Ron DeSantis’s campaign against Florida’s public universities represents perhaps the most aggressive version. The New College of Florida, one of the state’s most academically distinguished institutions, was effectively taken over by a politically appointed board of trustees who replaced its president and faculty with ideologically aligned appointments, gutted its diversity programs, and eliminated its gender studies department. This was not reform. It was the replacement of an institution organized around knowledge with one organized around manufactured certainty.

The long-term consequences of this, from an engineering perspective, are terrifying. Societies that suppress the honest production of knowledge do not become more orderly. They become less capable of managing the problems they face. The Soviet Union’s suppression of Mendelian genetics in favor of Lysenkoism produced famines that cost millions of lives. The suppression of epidemiological science in favor of ideological preferences about COVID-19 cost hundreds of thousands of American lives. The suppression of climate science is contributing to a slow-motion catastrophe whose full costs we are only beginning to experience.

When we let manufactured certainty override the honest production of knowledge, people die. That is not a metaphor. It is the historical record.

The defense of public education — of schools and universities as institutions organized around the honest transmission of knowledge — is not a partisan issue.

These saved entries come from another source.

(** When the storage part of the script succeeds, the whole script ends
    with status 0 in the state left by the isolated process. *)
Lemma run_script_after_storage (image_id uuid cmdline : string) (s s3 : State) :
  run_script isolate 0 (storage_steps image_id uuid cmdline) s = (0, s3) →
  is_Some (st_volumes s3 !! uuid)
  ∧ run_script isolate 0 (run_script_for image_id uuid cmdline) s
    = (0, (exec_simple isolate (Isolate uuid cmdline) s3).2).
Proof.
  unfold storage_steps, run_script_for. cbn [run_script step].
  destruct (exec_simple isolate (BtrfsSnapshot image_id uuid) s) as [rc1 s1].
  destruct (rc1 =? 0) eqn:H1; cbn [negb]; [|intros [= -> _]; done].
  destruct (exec_simple isolate (EchoTo cmdline uuid (uuid +:+ ".cmd")) s1) as [rc2 s2].
  destruct (rc2 =? 0) eqn:H2; cbn [negb]; [|intros [= -> _]; done].
  destruct (exec_simple isolate (CpResolv uuid) s2) as [rc3 s3'] eqn:H3.
  destruct (rc3 =? 0) eqn:H3'; cbn [negb]; [|intros [= -> _]; done].
  intros [= -> ->]. split; [by eapply cp_resolv_ok|].
  by destruct (exec_simple isolate (Isolate uuid cmdline) s3).
Qed.

(** The storage part succeeds on a free container ID when the image
    exists with an [etc] directory and the host has a [resolv.conf]. *)
Lemma storage_steps_ok (image_id uuid cmdline c : string) (vi : volume) (s : State) :
  st_volumes s !! image_id = Some vi →
  st_volumes s !! uuid = None →
  String.prefix "ps_" uuid = true →
  vol_tree vi !! (uuid +:+ ".cmd") = None →
  vol_tree vi !! "etc" = Some EDir →
  vol_tree vi !! "etc/resolv.conf" = None →
  st_host s !! resolv_conf = Some (HFile c) →
  ∃ s3, run_script isolate 0 (storage_steps image_id uuid cmdline) s = (0, s3).
Proof.
  intros Himg Hfree Hps Hcmd Hetc Hres Hhost.
  assert (uuid ≠ "" ∧ uuid +:+ ".cmd" ≠ "etc" ∧ uuid +:+ ".cmd" ≠ "etc/resolv.conf")
    as (Hne & Hne1 & Hne2).
  { apply prefix_spec in Hps as [tail ->]. by rewrite !app_cons. }
  unfold storage_steps. cbn [run_script step exec_simple].
  rewrite (snapshot_ok _ _ _ _ Himg Hfree Hne).
  cbn [negb Z.eqb]. simpl_state.
  rewrite (resolve_volume _ (fresh_volume (vol_tree vi) s))
    by (simpl_state; apply lookup_insert_eq).
  simpl_state. rewrite Hcmd. cbn [negb Z.eqb].
  unfold update_tree at 1 2. simpl_state. rewrite Hhost.
  erewrite resolve_volume by (unfold update_tree; simpl_state; apply lookup_insert_eq).
  simpl_state. rewrite !lookup_insert_ne by done. rewrite Hetc, Hres.
  cbn [negb Z.eqb]. eauto.
Qed.


End Properties.

(** ** The status of the isolated process *)

(** Two isolated processes that leave the same tree and output, whatever
    their exit statuses, are indistinguishable through [run]. *)
Lemma run_script_for_ignores_status
    (p q : gmap string entry → string → gmap string entry * string * Z)
    (image_id uuid cmdline : string) (s : State) :
  (∀ t c, (p t c).1 = (q t c).1) →
  run_script p 0 (run_script_for image_id uuid cmdline) s
  = run_script q 0 (run_script_for image_id uuid cmdline) s.
Proof.
  intros Hpq. unfold run_script_for. cbn [run_script step exec_simple].
  destruct (btrfs_subvolume_snapshot image_id uuid s) as [rc1 s1].
  destruct (negb (rc1 =? 0)); [done|].
  destruct (match resolve uuid s1 with TVolume _ => _ | _ => _ end) as [rc2 s2].
  destruct (negb (rc2 =? 0)); [done|].
  destruct (match st_host s2 !! resolv_conf with Some _ => _ | None => _ end)
    as [rc3 s3].
  destruct (negb (rc3 =? 0)); [done|].
  destruct (resolve uuid s3) as [v| |]; [|done..].
  specialize (Hpq (vol_tree v) cmdline).
  destruct (p (vol_tree v) cmdline) as [[t1 o1] st1].
  destruct (q (vol_tree v) cmdline) as [[t2 o2] st2].
  cbn in Hpq. by injection Hpq as -> ->.
Qed.

Lemma run_ignores_status
    (p q : gmap string entry → string → gmap string entry * string * Z)
    (args : list string) (draws : list Z) (s : State) :
  (∀ t c, (p t c).1 = (q t c).1) →
  run p args draws s = run q args draws s.
Proof.
  intros Hpq. destruct args as [|image_id [|a rest]]; [by destruct draws..|].
  rewrite !run_first_free.
  destruct (negb (_docker_check image_id s)); [done|].
  destruct (decide (strip (join_space (a :: rest)) = "")); [done|].
  destruct (first_free "ps_" draws s) as [uuid|]; [|done].
  unfold _run_bash_command.
  by rewrite (run_script_for_ignores_status p q _ _ _ _ Hpq).
Qed.

(** ** Worked instances *)

(** C1 on the sample store: committing container [ps_42002] to image
    [img_42002]. *)
Lemma commit_copies_container_witness :
  (∃ v', st_volumes s_committed !! "img_42002" = Some v'
         ∧ vol_tree v' = vol_tree v_container)
  ∧ st_volumes s_committed !! "ps_42002" = Some v_container.
Proof.
  apply (commit_copies_container failing_process "ps_42002" "img_42002" []
           v_container v_image s_pair s_committed);
    vm_compute; reflexivity.
Defined.
Lemma StronglySorted_app_elem_of {A} (R : A → A → Prop) l1 l2 x y :
  StronglySorted R (l1 ++ l2) → x ∈ l1 → y ∈ l2 → R x y.
Proof.
  induction l1 as [|z l1 IH]; simpl; [by intros _ ?%elem_of_nil|].
  intros Hs Hx Hy. apply StronglySorted_inv in Hs as [Hs Hz].
  apply elem_of_cons in Hx as [->|Hx]; [|by apply IH].
  rewrite Forall_forall in Hz. apply Hz. apply elem_of_app. by right.
Qed.

(** X17: [limit] keeps the newest: of the records that match, [get_all]
    returns the [limit] ones with the latest [start_timestamp] (all of
    them when fewer match), oldest first; no record left out is newer
    than one returned. *)
Theorem get_all_keeps_newest action_id action_name limit kw w n :
  py_int (default "50" limit) = Some n →
  available (store w) = true →
  let matching :=
    List.filter (selected action_id action_name kw) (docs (store w)) in
  ∃ kept dropped,
    matching ≡ₚ kept ++ dropped
    ∧ outcome_of (get_all action_id action_name limit kw) w
        = Ok (from_model <$> sort_by ascending kept)
    ∧ length kept = Nat.min (Z.to_nat n) (length matching)
    ∧ (∀ x y, x ∈ kept → y ∈ dropped →
              db_start_timestamp y ≤ db_start_timestamp x).
Proof.
  intros Hn Hav matching.
  exists (take (Z.to_nat n) (sort_by descending matching)),
         (drop (Z.to_nat n) (sort_by descending matching)).
  split; [by rewrite take_drop, sort_by_Permutation|].
  split; [by rewrite (get_all_run _ _ _ _ n)|].
  split; [by rewrite length_take, sort_by_length|].
  intros x y Hx Hy.
  eapply (StronglySorted_app_elem_of db_ts_ge); [|exact Hx|exact Hy].
  rewrite take_drop. apply sort_by_descending.
Qed.
(** ** Contacts off the keys *)

(** With no icon gesture pending, a contact transition (down or up) at
    a position outside both icons where the mapping gives no key, be it
    outside the usable rectangle, on an empty cell or beyond a ragged
    row, changes nothing but the event time: nothing is written, and a
    key still assigned to the slot stays assigned. *)
Theorem contact_off_the_keys_changes_nothing :
  forall (cfg : config) (w : world) (e : raw_event) (s : state),
    valid_layout cfg ->
    is_btn_tool e = true ->
    unsupported_abs_mt_slot s = false ->
    is_pressed_touchpad_top_right_icon cfg s = false ->
    is_pressed_touchpad_top_left_icon cfg s = false ->
    Qis0 (top_left_icon_touch_start_time s) = true ->
    Qis0 (top_right_icon_touch_start_time s) = true ->
    spec_map cfg (cur_x s) (cur_y s) = None ->
    listen_touchpad_events cfg w e s = Ok (set_last_event_time (time w) s).
Proof.
  intros cfg w e s Hv He Hu Hr Hl Htl Htr Hmap.
  rewrite listen_btn_tool by assumption.
  set (s0 := set_last_event_time (time w) s).
  unfold on_btn_tool.
  change (is_pressed_touchpad_top_right_icon cfg s0)
    with (is_pressed_touchpad_top_right_icon cfg s).
  change (is_pressed_touchpad_top_left_icon cfg s0)
    with (is_pressed_touchpad_top_left_icon cfg s).
  rewrite Hr, Hl.
  rewrite (not_slided_left_unarmed cfg (ev_value e) s0 Htl).
  rewrite (not_slided_right_unarmed cfg (ev_value e) s0 Htr).
  now apply on_btn_tool_grid_unmapped.
Qed.

(** A finger comes down at (200, 450), below the usable rectangle of
    the sample layout: nothing happens. *)
Lemma contact_off_the_keys_changes_nothing_witness :
  listen_touchpad_events (sample_layout false false) (calm 20 true)
    (ev BTN_TOOL_FINGER 1) (at_position 200 450 numpad_switched_on)
  = Ok (set_last_event_time 20 (at_position 200 450 numpad_switched_on)).
Proof.
  apply contact_off_the_keys_changes_nothing; try reflexivity.
  unfold valid_layout. cbv. repeat split; try reflexivity; repeat constructor.
Defined.

(** ** Moving a held key *)

Section HeldKey.

Variable cfg : config.

Lemma moved_within_the_key w s a :
  numlock s = true -> cur_key s = Some (KeyCode a) ->
  get_touched_key cfg s = Ok (Some (KeyCode a)) ->
  is_not_finger_moved_to_another_key cfg w s = Ok s.
Proof.
  intros Hn Hk Hnow. unfold is_not_finger_moved_to_another_key.
  rewrite Hk. destruct (numpad_key_eqb _ _); [reflexivity|].
  destruct (numpad_key_eqb _ _); [reflexivity|].
  rewrite Hn, Hnow. cbn [bind option_key_eqb numpad_key_eqb].
  rewrite Pos.eqb_refl. reflexivity.
Qed.
(** * Canonical linear representation of Pyomo expressions

    A shallow embedding of [pyomo/repn/linear.py] (the [LinearRepn] data
    type, the before-child classifiers, the exit-node handlers and
    [LinearRepnVisitor]) and of [ScaleModel._get_float_scaling_factor] from
    [pyomo/core/plugins/transform/scaling.py], with the properties that the
    specification states about them. *)

From Stdlib Require Import QArith.
From stdpp Require Import gmap strings list fin_maps.

Local Open Scope string_scope.
Local Open Scope list_scope.
Local Open Scope nat_scope.

(** ** Python numbers

    The numeric values the visitor computes with.  Finite values are kept
    exact (rounding is not modelled); the two infinities and NaN follow the
    IEEE rules that Python floats obey. *)

Inductive num :=
| Fin (q : Q)
| Inf (negative : bool)
| NaN.

Definition num_0 : num := Fin 0.
Definition num_1 : num := Fin 1.
Definition num_m1 : num := Fin (-1).
Definition of_Z (z : Z) : num := Fin (inject_Z z).

(** [x != x], true for NaN only. *)
Definition is_nan (x : num) : bool :=
  match x with NaN => true | _ => false end.

(** [not x]: a number is falsy exactly when it compares equal to zero. *)
Definition is_zero (x : num) : bool :=
  match x with Fin q => Qeq_bool q 0 | _ => false end.

(** [if x:] *)
Definition truthy (x : num) : bool := negb (is_zero x).

(** [x == y] *)
Definition num_eqb (x y : num) : bool :=
  match x, y with
  | Fin p, Fin q => Qeq_bool p q
  | Inf a, Inf b => Bool.eqb a b
  | _, _ => false
  end.

Definition q_negative (q : Q) : bool := (Qnum q <? 0)%Z.

Definition num_mul (x y : num) : num :=
  match x, y with
  | NaN, _ | _, NaN => NaN
  | Fin p, Fin q => Fin (p * q)
  | Fin p, Inf s | Inf s, Fin p =>
      if Qeq_bool p 0 then NaN else Inf (xorb s (q_negative p))
  | Inf a, Inf b => Inf (xorb a b)
  end.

It is a survival issue. The capacity of a democratic society to govern itself effectively depends on the capacity of its citizens to think critically. To evaluate evidence. To distinguish between what is known and what is asserted. That capacity is built in schools. When schools are converted into vehicles for manufacturing certainty instead of cultivating honest uncertainty, the society loses something that cannot easily be rebuilt.

But here is the part of the story the manufactured certainty movement tries to suppress. People are fighting back. The book ban movement has been met, in community after community, with organized resistance that is often more powerful than the ban organizers anticipated. In Llano County, Texas, a federal judge ordered the books restored, and a coalition of residents organized legal challenges that kept the fight alive for years. The American Library Association’s 2023 report found that the number of books challenged was at an all-time high — but also that the number of successful challenges was far lower than the number attempted. Because communities were organizing to resist.

And the kids who are most directly affected by the bans are not passive. A significant portion of the most visible resistance has come from the students themselves. They organize reading groups for banned books. They testify at school board meetings with more clarity and courage than many adults. Emma Diehl, a student in Keller, Texas, became nationally known at seventeen for challenging the banning of books in her district. She is not an anomaly. She is a pattern.

The kids are watching. And they are also acting.

We must do the same, in every school board meeting, every legislative hearing, every conversation with a neighbor about what our children should be allowed to know. The other side does.